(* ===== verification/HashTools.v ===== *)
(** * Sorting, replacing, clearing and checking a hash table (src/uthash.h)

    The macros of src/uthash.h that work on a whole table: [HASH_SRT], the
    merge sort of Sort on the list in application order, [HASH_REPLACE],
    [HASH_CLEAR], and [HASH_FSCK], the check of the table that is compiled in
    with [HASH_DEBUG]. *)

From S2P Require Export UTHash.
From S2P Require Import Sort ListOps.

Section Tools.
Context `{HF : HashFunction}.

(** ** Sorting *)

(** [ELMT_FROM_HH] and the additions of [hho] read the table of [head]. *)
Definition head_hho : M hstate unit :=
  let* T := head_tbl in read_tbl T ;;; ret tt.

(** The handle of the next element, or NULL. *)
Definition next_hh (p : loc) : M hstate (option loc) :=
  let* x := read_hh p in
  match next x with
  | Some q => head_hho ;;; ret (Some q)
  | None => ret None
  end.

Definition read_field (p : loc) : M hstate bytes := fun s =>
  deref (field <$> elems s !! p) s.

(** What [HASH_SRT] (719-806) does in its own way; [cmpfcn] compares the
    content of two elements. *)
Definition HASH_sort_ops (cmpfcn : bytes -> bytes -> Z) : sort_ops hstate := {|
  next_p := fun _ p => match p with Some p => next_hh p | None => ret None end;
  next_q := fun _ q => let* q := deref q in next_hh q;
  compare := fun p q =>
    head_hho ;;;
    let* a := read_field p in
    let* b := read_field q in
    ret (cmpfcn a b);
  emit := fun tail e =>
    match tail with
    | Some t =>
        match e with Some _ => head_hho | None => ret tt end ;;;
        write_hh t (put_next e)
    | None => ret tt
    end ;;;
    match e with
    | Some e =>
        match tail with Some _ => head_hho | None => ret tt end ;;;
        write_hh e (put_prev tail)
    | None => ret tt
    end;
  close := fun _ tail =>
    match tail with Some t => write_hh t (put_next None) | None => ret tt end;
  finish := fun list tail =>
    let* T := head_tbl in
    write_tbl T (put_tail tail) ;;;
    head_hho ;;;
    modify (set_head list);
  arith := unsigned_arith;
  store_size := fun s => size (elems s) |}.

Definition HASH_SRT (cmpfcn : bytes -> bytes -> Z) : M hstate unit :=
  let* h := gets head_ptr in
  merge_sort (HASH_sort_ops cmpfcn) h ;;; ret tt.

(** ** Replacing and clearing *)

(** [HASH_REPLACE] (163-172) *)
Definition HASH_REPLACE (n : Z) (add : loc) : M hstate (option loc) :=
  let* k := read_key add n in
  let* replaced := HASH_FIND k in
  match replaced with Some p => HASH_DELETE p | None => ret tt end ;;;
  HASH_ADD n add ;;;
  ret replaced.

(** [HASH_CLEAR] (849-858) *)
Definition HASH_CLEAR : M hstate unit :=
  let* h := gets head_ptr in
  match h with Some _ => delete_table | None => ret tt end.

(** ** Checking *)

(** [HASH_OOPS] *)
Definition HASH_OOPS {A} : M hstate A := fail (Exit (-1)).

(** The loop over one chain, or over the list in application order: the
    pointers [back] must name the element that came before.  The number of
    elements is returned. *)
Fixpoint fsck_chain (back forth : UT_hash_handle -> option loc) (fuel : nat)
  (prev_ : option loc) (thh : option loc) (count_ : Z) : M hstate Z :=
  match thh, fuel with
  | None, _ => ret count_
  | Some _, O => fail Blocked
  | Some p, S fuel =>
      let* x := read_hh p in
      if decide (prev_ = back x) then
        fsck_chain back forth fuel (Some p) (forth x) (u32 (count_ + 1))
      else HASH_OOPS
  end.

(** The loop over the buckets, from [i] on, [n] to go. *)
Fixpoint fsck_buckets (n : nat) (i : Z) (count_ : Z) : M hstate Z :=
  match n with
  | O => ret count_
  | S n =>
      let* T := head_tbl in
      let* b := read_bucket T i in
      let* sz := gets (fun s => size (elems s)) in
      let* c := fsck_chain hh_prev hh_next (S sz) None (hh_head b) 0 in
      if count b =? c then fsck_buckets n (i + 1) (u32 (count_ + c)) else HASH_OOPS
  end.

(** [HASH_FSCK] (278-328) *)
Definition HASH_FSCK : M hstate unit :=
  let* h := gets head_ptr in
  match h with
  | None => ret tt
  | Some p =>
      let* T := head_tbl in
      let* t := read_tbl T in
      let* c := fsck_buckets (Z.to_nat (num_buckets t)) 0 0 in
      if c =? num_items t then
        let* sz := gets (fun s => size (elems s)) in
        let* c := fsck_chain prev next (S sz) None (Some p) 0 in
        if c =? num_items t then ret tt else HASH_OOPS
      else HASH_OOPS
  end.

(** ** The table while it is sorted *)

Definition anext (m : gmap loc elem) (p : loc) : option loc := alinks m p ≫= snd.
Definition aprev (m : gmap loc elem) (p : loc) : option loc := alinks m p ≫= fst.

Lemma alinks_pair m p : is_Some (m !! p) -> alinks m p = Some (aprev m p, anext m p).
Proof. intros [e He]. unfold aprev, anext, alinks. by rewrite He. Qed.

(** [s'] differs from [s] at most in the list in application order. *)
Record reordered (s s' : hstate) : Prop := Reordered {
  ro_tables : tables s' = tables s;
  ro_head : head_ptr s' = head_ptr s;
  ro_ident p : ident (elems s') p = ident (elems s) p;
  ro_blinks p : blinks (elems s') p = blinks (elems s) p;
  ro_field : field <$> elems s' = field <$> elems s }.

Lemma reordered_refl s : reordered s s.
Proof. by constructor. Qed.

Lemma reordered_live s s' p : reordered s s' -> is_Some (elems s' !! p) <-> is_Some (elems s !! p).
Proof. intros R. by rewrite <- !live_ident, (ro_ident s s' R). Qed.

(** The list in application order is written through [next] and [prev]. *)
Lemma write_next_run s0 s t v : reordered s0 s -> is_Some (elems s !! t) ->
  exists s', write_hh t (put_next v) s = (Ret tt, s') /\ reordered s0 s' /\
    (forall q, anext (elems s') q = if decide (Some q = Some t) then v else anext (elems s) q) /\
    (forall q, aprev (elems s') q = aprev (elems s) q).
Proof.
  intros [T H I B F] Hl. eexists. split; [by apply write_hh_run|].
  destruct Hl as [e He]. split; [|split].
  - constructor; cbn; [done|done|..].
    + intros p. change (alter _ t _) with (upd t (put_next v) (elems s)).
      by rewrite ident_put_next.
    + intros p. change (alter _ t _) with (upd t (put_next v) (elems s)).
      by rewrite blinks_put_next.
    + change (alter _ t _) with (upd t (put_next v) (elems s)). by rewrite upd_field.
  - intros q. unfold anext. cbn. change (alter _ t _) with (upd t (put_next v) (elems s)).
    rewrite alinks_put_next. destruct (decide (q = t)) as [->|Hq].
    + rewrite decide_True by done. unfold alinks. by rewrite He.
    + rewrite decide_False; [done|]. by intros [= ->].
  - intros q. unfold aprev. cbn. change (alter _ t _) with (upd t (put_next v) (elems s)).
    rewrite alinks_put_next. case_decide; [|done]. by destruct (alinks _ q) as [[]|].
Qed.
---
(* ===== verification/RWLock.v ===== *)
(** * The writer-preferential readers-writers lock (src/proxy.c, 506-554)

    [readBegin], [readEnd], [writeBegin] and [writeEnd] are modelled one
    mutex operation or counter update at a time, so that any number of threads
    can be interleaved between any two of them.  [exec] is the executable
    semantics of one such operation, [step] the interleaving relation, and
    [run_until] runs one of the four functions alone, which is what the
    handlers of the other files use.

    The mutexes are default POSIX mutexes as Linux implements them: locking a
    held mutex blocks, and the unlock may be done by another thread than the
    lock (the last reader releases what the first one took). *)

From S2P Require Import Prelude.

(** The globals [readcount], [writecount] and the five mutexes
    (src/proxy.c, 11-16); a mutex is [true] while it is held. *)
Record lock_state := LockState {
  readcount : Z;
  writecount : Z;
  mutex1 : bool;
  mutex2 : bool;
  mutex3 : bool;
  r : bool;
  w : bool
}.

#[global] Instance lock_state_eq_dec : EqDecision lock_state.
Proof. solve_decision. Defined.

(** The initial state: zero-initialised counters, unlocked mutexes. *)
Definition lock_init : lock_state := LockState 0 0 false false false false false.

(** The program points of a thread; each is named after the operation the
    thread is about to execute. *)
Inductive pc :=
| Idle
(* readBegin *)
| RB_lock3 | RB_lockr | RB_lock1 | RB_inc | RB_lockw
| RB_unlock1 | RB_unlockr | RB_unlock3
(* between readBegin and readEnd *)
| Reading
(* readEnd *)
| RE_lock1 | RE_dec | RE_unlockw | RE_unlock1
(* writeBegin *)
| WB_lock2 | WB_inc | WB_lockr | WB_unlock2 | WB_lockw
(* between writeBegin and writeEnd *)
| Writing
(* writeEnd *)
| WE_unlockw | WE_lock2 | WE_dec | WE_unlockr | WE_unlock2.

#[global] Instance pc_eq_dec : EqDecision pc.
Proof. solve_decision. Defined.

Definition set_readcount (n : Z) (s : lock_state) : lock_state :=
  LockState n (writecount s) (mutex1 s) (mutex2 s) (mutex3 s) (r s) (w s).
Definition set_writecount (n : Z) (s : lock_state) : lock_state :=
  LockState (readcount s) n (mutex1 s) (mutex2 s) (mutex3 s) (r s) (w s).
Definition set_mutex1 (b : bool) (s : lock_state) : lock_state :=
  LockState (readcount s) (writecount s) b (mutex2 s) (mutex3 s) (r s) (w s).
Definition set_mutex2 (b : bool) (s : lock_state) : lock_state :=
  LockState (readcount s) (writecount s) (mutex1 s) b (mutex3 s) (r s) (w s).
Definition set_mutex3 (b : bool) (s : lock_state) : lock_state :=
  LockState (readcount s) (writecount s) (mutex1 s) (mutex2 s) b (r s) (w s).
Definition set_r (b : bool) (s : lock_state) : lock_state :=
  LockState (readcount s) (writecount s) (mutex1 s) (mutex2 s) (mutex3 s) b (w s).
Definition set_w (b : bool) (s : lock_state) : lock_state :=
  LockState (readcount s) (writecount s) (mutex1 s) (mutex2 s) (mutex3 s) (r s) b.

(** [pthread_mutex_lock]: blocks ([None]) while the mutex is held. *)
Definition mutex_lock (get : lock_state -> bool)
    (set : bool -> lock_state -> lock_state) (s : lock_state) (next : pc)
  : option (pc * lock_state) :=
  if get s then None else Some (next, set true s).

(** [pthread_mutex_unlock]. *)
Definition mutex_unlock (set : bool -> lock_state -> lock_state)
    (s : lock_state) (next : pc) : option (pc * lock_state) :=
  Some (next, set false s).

_WHAT THE EXERCISE ASKS_: In the material above, find the line containing "(** [HASH_REPLACE] (163-172) *)" and the line containing "(** [HASH_OOPS] *)", then write out exactly those two lines and every line between them, and nothing more.

_RESULT OF THE TASK_:
(** [HASH_REPLACE] (163-172) *)
Definition HASH_REPLACE (n : Z) (add : loc) : M hstate (option loc) :=
  let* k := read_key add n in
  let* replaced := HASH_FIND k in
  match replaced with Some p => HASH_DELETE p | None => ret tt end ;;;
  HASH_ADD n add ;;;
  ret replaced.

(** [HASH_CLEAR] (849-858) *)
Definition HASH_CLEAR : M hstate unit :=
  let* h := gets head_ptr in
  match h with Some _ => delete_table | None => ret tt end.

(** ** Checking *)

(** [HASH_OOPS] *)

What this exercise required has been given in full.